Property market and rental market – top heavy of sellers when statistically evaluated against – buyers and renters pre February 2020 – markets – that had been sliding gaining momentum, in a downward trend, from early to mid 2019.
Sellers to Buyers – over supply of sellers.
Post February 2020 – evaporation of tourism, fledging economy, job losses, onset of winter months, economic deterioration in wider Europe and the United KIngdom and the World, just minor examples – why – the property and rental markets in Budapest, Hungary, will not see stabilization nor a positive upside for a time period of 12 to 18 months.
Do not disregard, and remain observant just look around you – new hotels near completion or under construction – who is going to sleep in there beds.
Statistically – in Budapest – over the past (2) two years – the BIG Three – property investors and purchasers are from the following countries :
(1) – Chinese.
(2) – Vietnamese.
(3) – Germans.
They ALL have gone into “sleep” mode and will not awake till such time, as there is strong European economic and Global stability.

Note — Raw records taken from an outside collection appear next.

(** Configuration [c] is what loop [k], started in [c0], is after the
    given rounds and phase. *)
Record loop_inv (k : loop) (name : string) (c0 c : Config)
       (rounds : list round) (ph : phase) : Prop := mkLoopInv {
  inv_rounds : Forall round_ok rounds;
  inv_phase : phase_ok ph;
  inv_node : at_node c = phase_node k ph;
  inv_values : values c = loop_values k (values c0) rounds ph;
  inv_trail : trail c = trail c0 ++ flat_map (round_entries k) rounds
                                 ++ phase_entries k ph;
  inv_log : llm_log (world c) =
            llm_log (world c0)
            ++ model_inputs (prompt_prefix k name) (messages (values c0))
                 (batches rounds ph);
  inv_reasoning : reasoning_log (world c) = reasoning_log (world c0);
  inv_answers : answers (llms_with_tools k) (length (llm_log (world c0)))
                  (map fst rounds ++ phase_messages ph)
}.

(** Running a loop: steps of its graph until its exit. *)
Definition loop_steps (schedule : list bool) (k : loop) (n : nat) (c : Config)
  : result Config :=
  steps_until (loop_exit k) n (loop_graph schedule k) c.

(** How many updates of a trail came from a given node, and how many set
    the output field of a loop. *)
Definition visits (node : string) (t : list (string * State)) : nat :=
  length (filter (fun e => String.eqb (fst e) node) t).

Definition writes (k : loop) (t : list (string * State)) : nat :=
  length (filter (fun e => match loop_output k (snd e) with
                           | Some _ => true
                           | None => false
                           end) t).

End Loops.

(** ** The end-to-end scenario and sample environments

    Canned responses are model messages built without identifier and
    without tool calls. *)

Definition canned (text : string) : message :=
  {| role := AI []; id := None; content := text |}.

Definition scenario_name : string := "Reliance Industries Ltd. (NSE:RELIANCE)".

Definition scenario_llm (fa ta : string) (who : loop) (n : nat) : result message :=
  match who with
  | NameResolution => Ok (canned scenario_name)
  | FundamentalAnalysis => Ok (canned fa)
  | TechnicalAnalysis => Ok (canned ta)
  end.

Definition scenario_reasoning (n : nat) : result message := Ok (canned "buy").

Definition scenario_input : State :=
  {| messages := [user "Analyze Reliance Industries"];
     stock_name := None;
     fundamental_analysis := None;
     technical_analysis := None;
     decision := None |}.

(** A model that asks for one search before it answers, a tool server that
    always answers, and a model whose calls fail. *)
Definition sample_call (who : loop) : ToolCall :=
  {| call_name := "perplexity_ask";
     call_args := "{}";
     call_id := match who with
                | NameResolution => "call-n"
                | FundamentalAnalysis => "call-f"
                | TechnicalAnalysis => "call-t"
                end |}.

Definition sample_request (who : loop) : message :=
  {| role := AI [sample_call who];
     id := Some match who with
                | NameResolution => "run-n0"
                | FundamentalAnalysis => "run-f0"
                | TechnicalAnalysis => "run-t0"
                end;
     content := "" |}.

Definition sample_answer (who : loop) : message :=
  {| role := AI [];
     id := Some match who with
                | NameResolution => "run-n1"
                | FundamentalAnalysis => "run-f1"
                | TechnicalAnalysis => "run-t1"
                end;
     content := match who with
                | NameResolution => "Tata Motors Ltd. (NSE:TATAMOTORS)"
                | FundamentalAnalysis => "Strong revenue growth"
                | TechnicalAnalysis => "Bullish breakout"
                end |}.

Definition sample_llm (who : loop) (n : nat) : result message :=
  match n with
  | 0 => Ok (sample_request who)
  | _ => Ok (sample_answer who)
  end.

Definition sample_tools (call : ToolCall) : result string :=
  Ok ("result of " ++ call_id call)%string.

Definition sample_tool_result (who : loop) : message :=
  {| role := Tool "perplexity_ask" (call_id (sample_call who));
     id := None;
     content := ("result of " ++ call_id (sample_call who))%string |}.

Definition failing_llm (who : loop) (n : nat) : result message :=
  match who with
  | FundamentalAnalysis => Raise (ModelError "quota exceeded")
  | _ => sample_llm who n
  end.

(** A loop about to call its model for the first time. *)
Definition sample_start (who : loop) : Config :=
  {| at_node := loop_node who;
     values := {| messages := match who with
                              | NameResolution => [user "Analyze Tata Motors"]
                              | _ => []
                              end;
                  stock_name := match who with
                                | NameResolution => None
                                | _ => Some "Tata Motors Ltd. (NSE:TATAMOTORS)"
                                end;
                  fundamental_analysis := None;
                  technical_analysis := None;
                  decision := None |};
     world := fresh_world;
     trail := [] |}.

(** ** Process-wide configuration

    Importing the module runs its top-level statements in order: the
    tool-bound model is built from the first environment variable, then the
    reasoning model from the second, then [get_tools] builds the client of
    the search server with the API key from the third and asks it for its
    tools.  Environment variables are read by subscript. *)

(** [os.environ], after the [.env] file is loaded. *)
Definition Environ : Type := list (string * string).

(** [os.environ[key]] *)
Definition environ_get (environ : Environ) (key : string) : result string :=
  subscript key (assoc key environ).

(** What [init_chat_model] is called with. *)
Record ChatModelConfig : Type := mkChatModelConfig {
  model : string;
  azure_deployment : string
}.

(** One entry of the servers handed to [MultiServerMCPClient]. *)
Record ServerConfig : Type := mkServerConfig {
  command : string;
  args : list string;
  env : list (string * string);
  transport : string
}.

Module Startup.

Section ModuleImport.

(** The model objects.  [init_chat_model] builds one at once: the library
    looks for the service's credentials in the environment and can raise. *)
Variable ChatModel : Type.
Variable init_chat_model : Environ -> ChatModelConfig -> result ChatModel.
(** [client.get_tools()]: the answer of the client built from the given
    servers. *)
Variable discover : list (string * ServerConfig) -> result (list string).

Definition llm (environ : Environ) : result ChatModel :=
  rbind (environ_get environ "AZURE_OPENAI_DEPLOYMENT_NAME") (fun deployment =>
  init_chat_model environ
    {| model := "azure_openai:gpt-4.1"; azure_deployment := deployment |}).

Definition reasoning_llm (environ : Environ) : result ChatModel :=
  rbind (environ_get environ "AZURE_OPENAI_REASONING_DEPLOYMENT_NAME") (fun deployment =>
  init_chat_model environ
    {| model := "azure_openai:o3"; azure_deployment := deployment |}).

(** The servers [get_tools] configures: one, named [perplexity]. *)
Definition get_tools_servers (environ : Environ)
  : result (list (string * ServerConfig)) :=
  rbind (environ_get environ "PERPLEXITY_API_KEY") (fun key =>
  Ok [("perplexity",
       {| command := "npx";
          args := ["chand45-perplexity-ask@latest"];
          env := [("PERPLEXITY_API_KEY", key)];
          transport := "stdio" |})]).

Definition get_tools (environ : Environ)
  : result (list string * list (string * ServerConfig)) :=
  rbind (get_tools_servers environ) (fun client =>
  rbind (discover client) (fun tools => Ok (tools, client))).

Record ModuleState : Type := mkModuleState {
  the_llm : ChatModel;
  the_reasoning_llm : ChatModel;
  the_tools : list string;
  mcp_client : list (string * ServerConfig)
}.

(** The module-level statements, in source order. *)
Definition import_module (environ : Environ) : result ModuleState :=
  rbind (llm environ) (fun llm =>
  rbind (reasoning_llm environ) (fun reasoning =>
  rbind (get_tools environ) (fun tc =>
  Ok {| the_llm := llm;
        the_reasoning_llm := reasoning;
        the_tools := fst tc;
        mcp_client := snd tc |}))).

End ModuleImport.

End Startup.

(** ** Freshness by identifiers *)

Fixpoint fresh_names (seen names : list string) : Prop :=
  match names with
  | [] => True
  | i :: t => ~ In i seen /\ fresh_names (i :: seen) t
  end.

(** What an error raised by the workflow can come from: an invocation of
    the tool-bound model, an invocation of the reasoning model, or a tool
    call. *)
Definition raised_outside
           (llms_with_tools : loop -> nat -> result message)
           (reasoning_llm : nat -> result message)
           (tools : ToolCall -> result string) (e : error) : Prop :=
  (exists k i, llms_with_tools k i = Raise e) \/
  (exists i, reasoning_llm i = Raise e) \/
  (exists call, tools call = Raise e).

(** More sample environments: a model that asks for a search on every
    invocation, one that fails after its first request, a tool server that
    is down, and a complete environment. *)
Definition eager_llm (who : loop) (n : nat) : result message :=
  Ok {| role := AI [sample_call who]; id := None; content := "" |}.

Definition flaky_llm (who : loop) (n : nat) : result message :=
  match n with
  | 0 => Ok (sample_request who)
  | _ => Raise (ModelError "timed out")
  end.

Definition broken_tools (call : ToolCall) : result string :=
  Raise (ToolError "server is down").

Definition sample_environ : Environ :=
  [("AZURE_OPENAI_DEPLOYMENT_NAME", "gpt41-prod");
   ("AZURE_OPENAI_API_KEY", "azure-key");
   ("PERPLEXITY_API_KEY", "pplx-key");
   ("AZURE_OPENAI_REASONING_DEPLOYMENT_NAME", "o3-prod")].

(** A model library that needs the key of the service in the environment and
    returns the configuration as the model object. *)
Definition sample_init_chat_model (environ : Environ) (config : ChatModelConfig)
  : result ChatModelConfig :=
  match assoc "AZURE_OPENAI_API_KEY" environ with
  | Some _ => Ok config
  | None => Raise (ValueError "missing credentials")
  end.

(** * Properties *)

Example format_demo :
  Fmt.format "a {{x}} {y}!" [("y", "b")] = Ok "a {x} b!".
Proof. reflexivity. Qed.

Example format_missing_key :
  Fmt.format "{x} and {y}" [("x", "a")] = Raise (KeyError "y").
Proof. reflexivity. Qed.

(** A message whose identifier is stored replaces the stored message; one
    without identifier is appended. *)
Example add_messages_by_id :
  add_messages [mkMessage Human (Some "1") "old"; mkMessage Human None "kept"]
               [mkMessage Human (Some "1") "new"; mkMessage Human None "added"]
  = [mkMessage Human (Some "1") "new"; mkMessage Human None "kept";
     mkMessage Human None "added"].
Proof. reflexivity. Qed.

(** ** The reducer on fresh identifiers *)

Lemma ids_app (l1 l2 : list message) : ids (l1 ++ l2) = ids l1 ++ ids l2.
Proof.
  induction l1 as [|m l1 IH]; simpl; [reflexivity|].
  destruct (id m); simpl; now rewrite IH.
Qed.

Lemma replace_last_fresh (i : string) (m : message) (l : list message) :
  ~ In i (ids l) -> replace_last i m l = None.
Proof.
  induction l as [|x l IH]; simpl; intros Hi; [reflexivity|].
  unfold has_id. destruct (id x) as [j|] eqn:Ex.
  - simpl in Hi. rewrite IH by tauto.
    destruct (String.eqb_spec i j); [subst; tauto | reflexivity].
  - now rewrite IH.
Qed.

Lemma fresh_ids_ext (seen seen' : list string) (batch : list message) :
  (forall x, In x seen' -> In x seen) ->
  fresh_ids seen batch -> fresh_ids seen' batch.
Proof.
  revert seen seen'. induction batch as [|m batch IH]; simpl; intros seen seen' Hsub H.
  - exact I.
  - destruct (id m) as [i|].
    + destruct H as [Hi H]. split; [auto|].
      apply (IH (i :: seen)); [|exact H].
      simpl. intros x [->|Hx]; auto.
    + eauto.
Qed.

Lemma fresh_ids_app (seen : list string) (b1 b2 : list message) :
  fresh_ids seen (b1 ++ b2) ->
  fresh_ids seen b1 /\ fresh_ids (seen ++ ids b1) b2.
Proof.
  revert seen. induction b1 as [|m b1 IH]; simpl; intros seen H.
  - split; [exact I|]. now rewrite app_nil_r.
  - destruct (id m) as [i|].
    + destruct H as [Hi H]. apply IH in H. destruct H as [H1 H2].
      repeat split; auto.
      eapply fresh_ids_ext; [|exact H2].
      intros x Hx. rewrite in_app_iff in *. simpl in *. tauto.
    + auto.
Qed.

Lemma add_messages_fresh (l batch : list message) :
  fresh_ids (ids l) batch -> add_messages l batch = l ++ batch.
Proof.
  unfold add_messages.
  revert l. induction batch as [|m batch IH]; simpl; intros l H.
  - now rewrite app_nil_r.
  - assert (Hadd : add_message l m = l ++ [m]).
    { unfold add_message. destruct (id m) as [i|]; [|reflexivity].
      destruct H as [Hi _]. now rewrite replace_last_fresh. }
    rewrite Hadd, IH; [now rewrite <- app_assoc|].
    rewrite ids_app. simpl. destruct (id m) as [i|].
    + destruct H as [_ H]. eapply fresh_ids_ext; [|exact H].
      intros x Hx. rewrite in_app_iff in Hx. simpl in *. tauto.
    + simpl. now rewrite app_nil_r.
Qed.

Lemma unnamed_ids (batch : list message) :
  Forall (fun m => id m = None) batch -> ids batch = [].
Proof.
  induction 1 as [|m batch Hm _ IH]; simpl; [reflexivity|]. now rewrite Hm.
Qed.

Lemma unnamed_fresh (seen : list string) (batch : list message) :
  Forall (fun m => id m = None) batch -> fresh_ids seen batch.
Proof.
  induction 1 as [|m batch Hm _ IH]; simpl; [exact I|]. now rewrite Hm.
Qed.

Lemma last_message_app (l : list message) (m : message) :
  last_message (l ++ [m]) = Some m.
Proof.
  induction l as [|x l IH]; [reflexivity|].
  simpl. destruct (l ++ [m]) eqn:E; [now destruct l | exact IH].
Qed.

The Budapest, Hungary “mean” decline in property and rental markets – from pre February 2020 values – will continue to decline between 16% and 22% -from the 2019 market “mean” values.
Over supply – calculated against insufficient numbers and activity of buyers – major factor why buying or investing into a property market – that is “plastic” – trending still downward in its performance – DANGEROUS.